▸ Assignment
Locate the string "else" in the records below. Copy every line where it occurs.

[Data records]
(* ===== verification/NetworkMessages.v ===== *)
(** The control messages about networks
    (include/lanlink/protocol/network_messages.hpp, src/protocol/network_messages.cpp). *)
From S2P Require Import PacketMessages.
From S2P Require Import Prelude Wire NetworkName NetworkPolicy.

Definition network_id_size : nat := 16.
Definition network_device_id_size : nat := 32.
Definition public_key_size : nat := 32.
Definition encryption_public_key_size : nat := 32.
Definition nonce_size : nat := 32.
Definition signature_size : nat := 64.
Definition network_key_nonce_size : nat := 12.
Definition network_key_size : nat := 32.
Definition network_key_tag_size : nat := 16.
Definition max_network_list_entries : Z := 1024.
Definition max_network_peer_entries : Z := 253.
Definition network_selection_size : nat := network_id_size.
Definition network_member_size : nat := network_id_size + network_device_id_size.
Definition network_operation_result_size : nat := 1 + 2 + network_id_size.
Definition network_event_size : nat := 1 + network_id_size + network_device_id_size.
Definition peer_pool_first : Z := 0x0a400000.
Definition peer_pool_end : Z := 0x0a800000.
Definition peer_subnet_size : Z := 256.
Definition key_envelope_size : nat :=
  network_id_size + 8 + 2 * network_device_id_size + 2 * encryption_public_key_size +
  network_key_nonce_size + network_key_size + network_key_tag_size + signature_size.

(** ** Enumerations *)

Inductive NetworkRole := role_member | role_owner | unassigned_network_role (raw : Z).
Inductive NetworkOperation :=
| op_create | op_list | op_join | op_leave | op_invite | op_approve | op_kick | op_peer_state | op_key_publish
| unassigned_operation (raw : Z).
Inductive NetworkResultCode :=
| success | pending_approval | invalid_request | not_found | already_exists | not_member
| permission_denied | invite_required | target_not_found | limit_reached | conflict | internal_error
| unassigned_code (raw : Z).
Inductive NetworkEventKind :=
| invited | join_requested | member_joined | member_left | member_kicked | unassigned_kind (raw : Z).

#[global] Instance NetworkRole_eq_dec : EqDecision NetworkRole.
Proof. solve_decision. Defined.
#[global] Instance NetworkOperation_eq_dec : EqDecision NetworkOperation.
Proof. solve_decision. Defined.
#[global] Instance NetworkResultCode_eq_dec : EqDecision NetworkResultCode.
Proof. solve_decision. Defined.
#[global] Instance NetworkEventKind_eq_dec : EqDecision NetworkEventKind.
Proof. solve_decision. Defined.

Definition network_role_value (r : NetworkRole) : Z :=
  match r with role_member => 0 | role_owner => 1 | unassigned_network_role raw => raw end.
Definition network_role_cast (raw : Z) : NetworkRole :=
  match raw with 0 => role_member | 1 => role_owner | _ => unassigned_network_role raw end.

==

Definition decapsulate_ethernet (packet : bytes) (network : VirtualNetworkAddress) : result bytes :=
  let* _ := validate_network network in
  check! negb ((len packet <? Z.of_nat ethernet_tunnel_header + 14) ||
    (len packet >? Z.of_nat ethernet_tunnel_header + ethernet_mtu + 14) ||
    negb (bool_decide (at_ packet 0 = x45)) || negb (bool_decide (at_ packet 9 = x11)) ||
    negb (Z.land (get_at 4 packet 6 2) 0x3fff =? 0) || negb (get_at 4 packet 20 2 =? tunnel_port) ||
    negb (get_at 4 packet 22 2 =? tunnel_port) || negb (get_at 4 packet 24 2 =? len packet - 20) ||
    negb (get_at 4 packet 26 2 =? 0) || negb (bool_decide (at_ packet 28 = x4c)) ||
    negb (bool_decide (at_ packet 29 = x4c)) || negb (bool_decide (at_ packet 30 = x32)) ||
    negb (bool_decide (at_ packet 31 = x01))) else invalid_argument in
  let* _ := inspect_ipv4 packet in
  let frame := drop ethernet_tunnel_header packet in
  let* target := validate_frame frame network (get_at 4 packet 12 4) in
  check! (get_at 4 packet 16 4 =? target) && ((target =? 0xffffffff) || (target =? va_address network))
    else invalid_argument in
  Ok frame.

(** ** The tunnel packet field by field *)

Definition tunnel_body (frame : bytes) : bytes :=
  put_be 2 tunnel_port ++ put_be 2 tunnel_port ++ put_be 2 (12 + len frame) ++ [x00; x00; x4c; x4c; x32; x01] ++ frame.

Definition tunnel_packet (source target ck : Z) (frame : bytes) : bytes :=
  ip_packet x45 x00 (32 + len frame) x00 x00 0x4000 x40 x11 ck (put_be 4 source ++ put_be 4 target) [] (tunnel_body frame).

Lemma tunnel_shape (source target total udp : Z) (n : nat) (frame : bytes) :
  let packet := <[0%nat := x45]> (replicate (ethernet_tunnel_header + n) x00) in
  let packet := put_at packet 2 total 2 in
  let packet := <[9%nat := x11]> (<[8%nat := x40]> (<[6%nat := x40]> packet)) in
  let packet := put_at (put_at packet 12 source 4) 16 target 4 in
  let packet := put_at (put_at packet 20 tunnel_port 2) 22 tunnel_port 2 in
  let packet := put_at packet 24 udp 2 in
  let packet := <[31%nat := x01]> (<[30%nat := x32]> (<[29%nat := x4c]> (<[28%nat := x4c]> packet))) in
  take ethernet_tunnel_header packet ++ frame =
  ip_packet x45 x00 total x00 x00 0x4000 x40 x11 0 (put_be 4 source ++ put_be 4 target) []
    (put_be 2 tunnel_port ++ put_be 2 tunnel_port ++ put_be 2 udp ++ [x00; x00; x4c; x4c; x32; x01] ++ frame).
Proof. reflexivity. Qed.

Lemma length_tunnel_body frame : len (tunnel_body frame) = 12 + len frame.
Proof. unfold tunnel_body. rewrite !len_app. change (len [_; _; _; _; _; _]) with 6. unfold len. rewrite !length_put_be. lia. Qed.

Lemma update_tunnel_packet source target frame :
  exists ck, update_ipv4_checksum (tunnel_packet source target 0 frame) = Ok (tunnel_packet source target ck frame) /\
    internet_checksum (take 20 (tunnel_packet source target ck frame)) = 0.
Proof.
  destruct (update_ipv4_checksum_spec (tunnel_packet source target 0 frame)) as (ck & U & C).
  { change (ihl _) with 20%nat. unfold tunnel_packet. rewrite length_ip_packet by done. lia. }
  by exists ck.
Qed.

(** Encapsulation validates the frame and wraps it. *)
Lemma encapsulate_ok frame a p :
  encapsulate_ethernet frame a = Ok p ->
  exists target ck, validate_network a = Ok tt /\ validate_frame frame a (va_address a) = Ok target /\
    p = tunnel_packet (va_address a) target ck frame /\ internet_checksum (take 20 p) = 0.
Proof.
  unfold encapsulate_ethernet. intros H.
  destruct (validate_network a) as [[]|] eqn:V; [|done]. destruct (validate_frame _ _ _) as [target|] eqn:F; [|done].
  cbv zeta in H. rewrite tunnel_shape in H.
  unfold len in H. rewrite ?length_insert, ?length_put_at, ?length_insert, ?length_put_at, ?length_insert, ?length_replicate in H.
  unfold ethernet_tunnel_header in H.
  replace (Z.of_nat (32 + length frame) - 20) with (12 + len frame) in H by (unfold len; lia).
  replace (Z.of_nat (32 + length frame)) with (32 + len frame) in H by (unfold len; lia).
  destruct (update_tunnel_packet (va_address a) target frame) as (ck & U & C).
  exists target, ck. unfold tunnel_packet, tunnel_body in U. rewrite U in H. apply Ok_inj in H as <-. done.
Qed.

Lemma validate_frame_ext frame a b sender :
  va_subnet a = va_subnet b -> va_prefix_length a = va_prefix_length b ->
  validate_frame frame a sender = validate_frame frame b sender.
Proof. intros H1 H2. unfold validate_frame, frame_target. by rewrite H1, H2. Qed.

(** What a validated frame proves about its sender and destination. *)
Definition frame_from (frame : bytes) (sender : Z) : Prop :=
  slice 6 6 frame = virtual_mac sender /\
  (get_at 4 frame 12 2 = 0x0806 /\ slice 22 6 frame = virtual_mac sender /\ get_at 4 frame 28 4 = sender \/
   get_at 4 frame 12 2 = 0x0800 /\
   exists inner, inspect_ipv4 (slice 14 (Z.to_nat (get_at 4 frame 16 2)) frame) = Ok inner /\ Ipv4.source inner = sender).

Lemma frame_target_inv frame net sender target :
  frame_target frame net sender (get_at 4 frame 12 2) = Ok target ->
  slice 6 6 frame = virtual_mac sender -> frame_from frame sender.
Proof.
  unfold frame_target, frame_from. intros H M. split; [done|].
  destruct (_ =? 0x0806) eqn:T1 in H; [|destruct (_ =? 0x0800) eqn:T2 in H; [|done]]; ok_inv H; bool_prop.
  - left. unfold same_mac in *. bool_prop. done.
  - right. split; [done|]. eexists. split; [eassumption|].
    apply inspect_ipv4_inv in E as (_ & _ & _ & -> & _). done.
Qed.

▸ Output for this task
    negb (bool_decide (at_ packet 31 = x01))) else invalid_argument in
    else invalid_argument in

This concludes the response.